PURPOSE OF THE STUDY.
To investigate the differences in early food introduction in urban versus suburban populations.
The study included 200 caregiver questionnaires. The questionnaires were distributed among an urban Medicaid-based population affiliated with Cincinnati Children’s Hospital Medical Center and a suburban private insurance–based population from Montgomery, Ohio (14 miles outside of Cincinnati, Ohio).
A caregiver questionnaire was dispersed at 4-month-old to 3-year-old well-child checkups between January and March 2010. A total of 200 questionnaires were given out evenly among urban and suburban populations. Families were asked the age at which formula and solid foods were introduced and what food was introduced. The questionnaire also included questions relating to demographic characteristics, child’s history of atopy, family history, practitioner recommendations on food introduction, and type of insurance. Data were analyzed by using the random forest method to determine which factors affecting the age of introduction were most significant.
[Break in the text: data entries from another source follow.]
(** X26: adding a dictionary to itself changes nothing.  On a dictionary
    whose keys are Integers or terminated Strings no two of which compare
    as 0, and whose values are live objects, [ChalkDictAdd] with the
    dictionary as both operands walks the entry list to its end and
    returns 0: every key is found at its own entry, nothing is allocated,
    the generation does not move, and the state is as it was. *)
Theorem ChalkDictAdd_self (fuel Rounds : nat) (s : State) (Dict : N)
    (d : CHALK_OBJECT) (EntryList : list N)
    (Entries : list CHALK_DICT_ENTRY) (Count Generation : N) :
  Dict ≠ NULL →
  Heap s !! Dict = Some (Obj d) →
  Payload d = CHALK_DICT EntryList Count Generation →
  EntryNodes (Heap s) EntryList Entries →
  NoDup EntryList →
  Forall (λ e, Key e ≠ NULL ∧
               ∃ k, Heap s !! Key e = Some (Obj k) ∧
                    match Payload k with
                    | CHALK_INT _ => True
                    | CHALK_STRING Text _ => x00 ∈ Text
                    | _ => False
                    end) Entries →
  Forall (λ e, Value e ≠ NULL) Entries →
  LiveObjects (Heap s) (HeldObjects Entries) →
  DistinctKeys fuel (Heap s) Entries →
  (length EntryList ≤ Rounds)%nat →
  ChalkDictAdd (S fuel) Rounds Dict Dict s = Done (0%Z, s) ∧
  Forall2 (λ Entry e,
             ChalkDictLookup (S fuel) (Heap s) Dict (Key e) = Done Entry)
    EntryList Entries.
Proof.
  intros HD Hd Hpay Hnodes Hdup Hkeys Hvalues Hlive Hdistinct Hrounds.
  assert (Hfinds : ∀ i Entry e,
            EntryList !! i = Some Entry → Entries !! i = Some e →
            ChalkDictLookup (S fuel) (Heap s) Dict (Key e) = Done Entry).
  { intros i Entry e Hi Hei. unfold ChalkDictLookup.
    rewrite (LoadObject_Done _ Dict d) by done. cbn [mbind Result_bind].
    rewrite Hpay.
    rewrite <- (take_drop_middle EntryList i Entry Hi).
    unfold EntryNodes in Hnodes.
    destruct (Forall2_lookup_lr _ _ _ _ _ _ Hnodes Hi Hei) as [Hnull He].
    assert (He' : e ∈ Entries) by by eapply list_elem_of_lookup_2.
    destruct (proj1 (Forall_forall _ _) Hkeys e He') as (Hk & k & Hko & Hkind).
    apply (ChalkDictLookupFrom_found _ _ _ _ (take i Entries) _ e);
      try done.
    - by apply Forall2_take.
    - apply Forall_forall. intros eb Heb.
      apply list_elem_of_lookup in Heb as (j & Hj).
      apply lookup_take_Some in Hj as [Hj Hji].
      by apply (Hdistinct j i eb e).
    - by apply (ChalkCompareObjects_scalar_refl fuel _ _ k). }
  split.
  - unfold ChalkDictAdd.
    eapply bind_run; [by apply ReadObject_Done|].
    assert (IsType d ChalkObjectDict = true) as ->
      by (apply IsType_true; unfold HeaderType; by rewrite Hpay).
    eapply bind_run; [apply assert_true|].
    eapply bind_run; [by apply ReadObject_Done|]. rewrite Hpay.
    apply (ChalkDictAddFrom_self fuel s Dict d EntryList Entries Count
             Generation HD Hd Hpay Hdup) with (Before := []); try done.
    + intros Entry e HEntry He.
      apply list_elem_of_lookup in HEntry as (i & Hi).
      unfold EntryNodes in Hnodes.
      destruct (Forall2_lookup_l _ _ _ _ _ Hnodes Hi) as (e' & Hei & Hnull & He').
      rewrite He in He'. injection He' as <-.
      assert (He' : e ∈ Entries) by by eapply list_elem_of_lookup_2.
      destruct (proj1 (Forall_forall _ _) Hkeys e He')
        as (Hk & k & Hko & Hkind).
      pose proof (proj1 (Forall_forall _ _) Hvalues e He') as Hv.
      destruct (Hlive (Value e)) as (v & Hvo & Hvalid & Hpos & Hmax);
        [by apply HeldObjects_value | done |].
      assert (2 ≤ N.of_nat (length (HeldObjects Entries))).
      { destruct Entries as [|e0 Entries]; [by apply elem_of_nil in He'|].
        rewrite HeldObjects_cons. cbn [length]. lia. }
      apply (ChalkDictSetElement_same_value fuel s Dict (Key e) Entry d k v e
               EntryList Count Generation); try done.
      * unfold HeaderType. destruct (Payload k); try done; auto.
      * by apply (Hfinds i).
      * lia.
    + apply Forall_forall. intros Entry HEntry.
      apply list_elem_of_lookup in HEntry as (i & Hi).
      unfold EntryNodes in Hnodes.
      destruct (Forall2_lookup_l _ _ _ _ _ Hnodes Hi) as (e' & _ & Hnull & He').
      eauto.
  - apply Forall2_same_length_lookup. split.
    + unfold EntryNodes in Hnodes. by apply Forall2_length in Hnodes.
    + intros i Entry e. apply Hfinds.
Qed.

Lemma ChalkDictAdd_self_witness :
  ChalkDictAdd 1 1 2 2 IteratingState = Done (0%Z, IteratingState).
Proof.
  destruct (ChalkDictAdd_self 0 1 IteratingState 2
              {| ReferenceCount := 1; Payload := CHALK_DICT [5] 1 1 |} [5]
              [{| Key := 3; Value := 4 |}] 1 1)
    as [Hrun _];
    [done | reflexivity | reflexivity | by repeat constructor
    | apply NoDup_singleton | | by repeat constructor | | | cbn; lia |].
  - constructor; [|constructor]. split; [done|].
    eexists. split; [reflexivity|]. cbn. right. by left.
  - intros p Hp _. cbn in Hp.
    apply elem_of_cons in Hp as [->|Hp].
    { eexists. split; [reflexivity|]. split; [done|]. by vm_compute. }
    apply elem_of_cons in Hp as [->|Hp].
    { eexists. split; [reflexivity|]. split; [done|]. by vm_compute. }
    by apply elem_of_nil in Hp.
  - intros i j ei ej Hij Hi Hj. destruct j as [|j]; [lia|]. discriminate.
  - exact Hrun.
Defined.
(** ** Releases end, and only take away *)

(** X27: on every heap, also one with objects that hold themselves, a
    release ends: each nested release lowers the sum of the reference
    counts of the heap, which bounds their number.  When it returns, that
    sum is smaller than it was, and what is left was there before: every
    object with the payload it had (only counts differ), every entry node
    as it was, and the same iterators.  A release creates nothing and
    rewrites no content of what it leaves. *)
Theorem ChalkObjectReleaseReference_ends (fuel : nat) (Object : N)
    (s : State) :
  TotalReferences (Heap s) < N.of_nat fuel →
  ChalkObjectReleaseReference fuel Object s ≠ Fault OutOfFuel ∧
  ∀ s', ChalkObjectReleaseReference fuel Object s = Done (tt, s') →
        TotalReferences (Heap s') < TotalReferences (Heap s) ∧
        Keeps Nowhere s s'.
Proof.
  intros Hs.
  destruct (ChalkObjectReleaseReference_Spends fuel Object s Hs)
    as [Hfuel Hless].
  split; [done|]. intros s' Hrun. split.
  - by apply (Hless tt).
  - by apply (ChalkObjectReleaseReference_Keeps fuel Object s s' tt).
Qed.

Lemma ChalkObjectReleaseReference_ends_witness :
  ChalkObjectReleaseReference 8 2 IteratingState ≠ Fault OutOfFuel.
Proof.
  destruct (ChalkObjectReleaseReference_ends 8 2 IteratingState) as [H _];
    [by vm_compute | exact H].
Defined.
(** ** Adding a dictionary with other keys *)

Lemma ChalkDictAddFrom_appends (fuel : nat) (Destination Addition : N)
    (AddList : list N) :
  Destination ≠ NULL →
  Addition ≠ NULL →
  Destination ≠ Addition →
  NoDup AddList →
  ∀ (Todo : list CHALK_DICT_ENTRY) (TodoList : list N) (s : State)
    (d a : CHALK_OBJECT) (NewList : list N) (Taken : list CHALK_DICT_ENTRY)
    (Before : list N) (Rounds : nat) (Count Generation ca ga : N),
    AddList = Before ++ TodoList →
    Heap s !! Addition = Some (Obj a) →
    Payload a = CHALK_DICT AddList ca ga →
    Heap s !! Destination = Some (Obj d) →
    Payload d = CHALK_DICT NewList Count Generation →
    Count + N.of_nat (length Todo) ≤ MAX_ULONG →
    Generation + N.of_nat (length Todo) ≤ MAX_UINTN →
    EntryNodes (Heap s) NewList Taken →
    EntryNodes (Heap s) TodoList Todo →
    ScalarKeys (Heap s) (Taken ++ Todo) →
    Forall (λ e, Value e ≠ NULL) Todo →
    LiveObjects (Heap s) (HeldObjects Todo) →
    DistinctKeys fuel (Heap s) (Taken ++ Todo) →
    Destination ∉ HeldObjects Todo →
    Forall (λ b, b = true) (Allocations s) →
    (length TodoList ≤ Rounds)%nat →
    ∃ s' Added d',
      ChalkDictAddFrom (S fuel) Rounds Destination Addition
        match TodoList with
        | [] => NULL
        | First :: _ => First
        end s
      = Done (0%Z, s') ∧
      Stderr s' = Stderr s ∧
      Heap s' !! Destination = Some (Obj d') ∧
      ReferenceCount d' = ReferenceCount d ∧
      Payload d' = CHALK_DICT (NewList ++ Added)
                     (Count + N.of_nat (length Todo))
                     (Generation + N.of_nat (length Todo)) ∧
      EntryNodes (Heap s') (NewList ++ Added) (Taken ++ Todo) ∧
      (∀ p, p ∈ Added → Heap s !! p = None) ∧
      ∀ p, p ≠ Destination → p ∉ Added →
           Heap s' !! p
           = AddToReferenceCount (References p (HeldObjects Todo))
               <$> Heap s !! p.
Proof.
  intros HD HA Hne Hdup.
  induction Todo as [|e Todo IH];
    intros TodoList s d a NewList Taken Before Rounds Count Generation ca ga
      HList Ha Hapay Hd Hpay HCount HGeneration Hnew Htodo Hscalar Hvalues
      Hlive Hdistinct Hnotheld Hallocs Hrounds.
  - apply Forall2_nil_inv_r in Htodo as ->.
    exists s, [], d. rewrite !app_nil_r. cbn [length]. rewrite !N.add_0_r.
    split; [by destruct Rounds|].
    split; [done|]. split; [done|]. split; [done|].
    split; [done|]. split; [done|].
    split; [intros p Hp; by apply elem_of_nil in Hp|].
    intros p _ _. cbn [HeldObjects flat_map]. rewrite References_nil.
    destruct (Heap s !! p) as [b|]; [|done].
    cbn [fmap option_fmap option_map]. by rewrite AddToReferenceCount_0.
  - apply Forall2_cons_inv_r in Htodo
      as (Entry & TodoList' & [Hentry He] & Htodo & ->).
    apply Forall_cons in Hvalues as [Hvalue Hvalues].
    cbn [length] in HCount, HGeneration, Hrounds.
    destruct Rounds as [|Rounds]; [lia|].
    destruct (ChalkDictSetElement_insert_step fuel Destination e Todo s d
                NewList Taken Count Generation)
      as (s1 & d1 & Hrun & Hstderr1 & Hallocs1 & Hfresh & HF1 & Hd1 & Hcount1
          & Hpay1 & H1 & Hscalar1 & Hlive1 & Hdistinct1);
      try done; [lia | lia |].
    set (F := FreshAddress (Heap s)) in *.
    assert (Hnotheld' : Destination ∉ HeldObjects Todo).
    { intros Hin. apply Hnotheld. rewrite HeldObjects_cons. by do 2 right. }
    assert (Ha1 : ∃ a1, Heap s1 !! Addition = Some (Obj a1) ∧
                        Payload a1 = CHALK_DICT AddList ca ga).
    { rewrite H1, Ha; [|done|intros Heq; rewrite Heq in Ha; congruence].
      eexists. split; [done|]. exact Hapay. }
    destruct Ha1 as (a1 & Ha1 & Hapay1).
    destruct (IH TodoList' s1 d1 a1 (NewList ++ [F]) (Taken ++ [e])
                (Before ++ [Entry]) Rounds (Count + 1) (Generation + 1) ca ga)
      as (s' & Added & d' & Hloop & Hstderr & Hd' & Hcount' & Hpay' & Hnodes'
          & Hadded & Hothers); try done;
      [by rewrite <- app_assoc | lia | lia | | | lia |].
    { apply Forall2_app.
      - by apply (EntryNodes_insert_step (Heap s) _ Destination F
                    [Key e; Value e] d).
      - constructor; [|constructor]. split; [|done].
        intros Heq. rewrite Heq in HF1.
        destruct (FreshAddress_spec (Heap s)) as (_ & Hfnull & _). done. }
    { by apply (EntryNodes_insert_step (Heap s) _ Destination F
                  [Key e; Value e] d). }
    exists s', (F :: Added), d'.
    replace (NewList ++ F :: Added) with ((NewList ++ [F]) ++ Added)
      by by rewrite <- app_assoc.
    replace (Taken ++ e :: Todo) with ((Taken ++ [e]) ++ Todo)
      by by rewrite <- app_assoc.
    split; [|split; [congruence|split; [done|split; [congruence|split;
             [|split; [done|split]]]]]].
    + cbn [ChalkDictAddFrom]. rewrite (NULL_eqb Entry) by done.
      eapply bind_run; [by apply ReadEntry_Done|].
      eapply bind_run; [by apply ReadObject_Done|]. rewrite Hapay.
      eapply bind_run.
      { unfold read. rewrite HList, ListEntryNext_middle; [done|].
        rewrite HList in Hdup. apply NoDup_app in Hdup as (_ & Hdup & _).
        intros Hin. apply (Hdup Entry Hin). by left. }
      eapply bind_run; [exact Hrun|].
      cbn [negb Z.eqb]. exact Hloop.
    + rewrite Hpay'. cbn [length]. f_equal; lia.
    + intros p Hp. apply elem_of_cons in Hp as [->|Hp]; [done|].
      specialize (Hadded p Hp).
      destruct (Heap s !! p) as [b|] eqn:Hb; [|done].
      destruct (decide (p = Destination)) as [->|HpD]; [congruence|].
      rewrite H1, Hb in Hadded; [done|done|]. intros ->. congruence.
    + intros p HpD Hp. apply not_elem_of_cons in Hp as [HpF Hp].
      rewrite Hothers by done. rewrite H1 by done.
      destruct (Heap s !! p) as [b|]; [|done].
      cbn [fmap option_fmap option_map].
      rewrite AddToReferenceCount_add. do 2 f_equal.
      by rewrite References_HeldObjects_cons.
Qed.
Of the 200 questionnaires distributed, 185 were returned (99 from the suburban setting and 86 from the urban setting). The urban population included African Americans with public insurance primarily, whereas the suburban population was largely made up of white non-Hispanics with private health care insurance. In comparing the 2 groups, solids were introduced at similar ages. However, allergenic foods were introduced earlier in the urban population versus the suburban population. Specifically, whole cow’s milk, peanut, fish, and egg were all introduced at a statistically significant earlier age in the urban population. The suburban population delayed the introduction of egg, fish, and peanut to 12 months or older on average. The recommended age of introduction by health care professionals was the most significant variable in the introduction of all foods.
Urban populations introduced allergenic foods earlier than suburban populations. Recommendations made by health care professionals were the most influential factors in food introduction.
Recent guidelines regarding food introduction have dramatically changed our recommendations to families. As health care providers, we may forget the influence our advice has on many young lives and families. These results emphasize the significance and effectiveness of having clear and concise guidelines in practice. Additionally, this study highlights the gap and need for continued research into appropriate timing for the introduction of allergenic foods, so as to minimize disparities between different populations.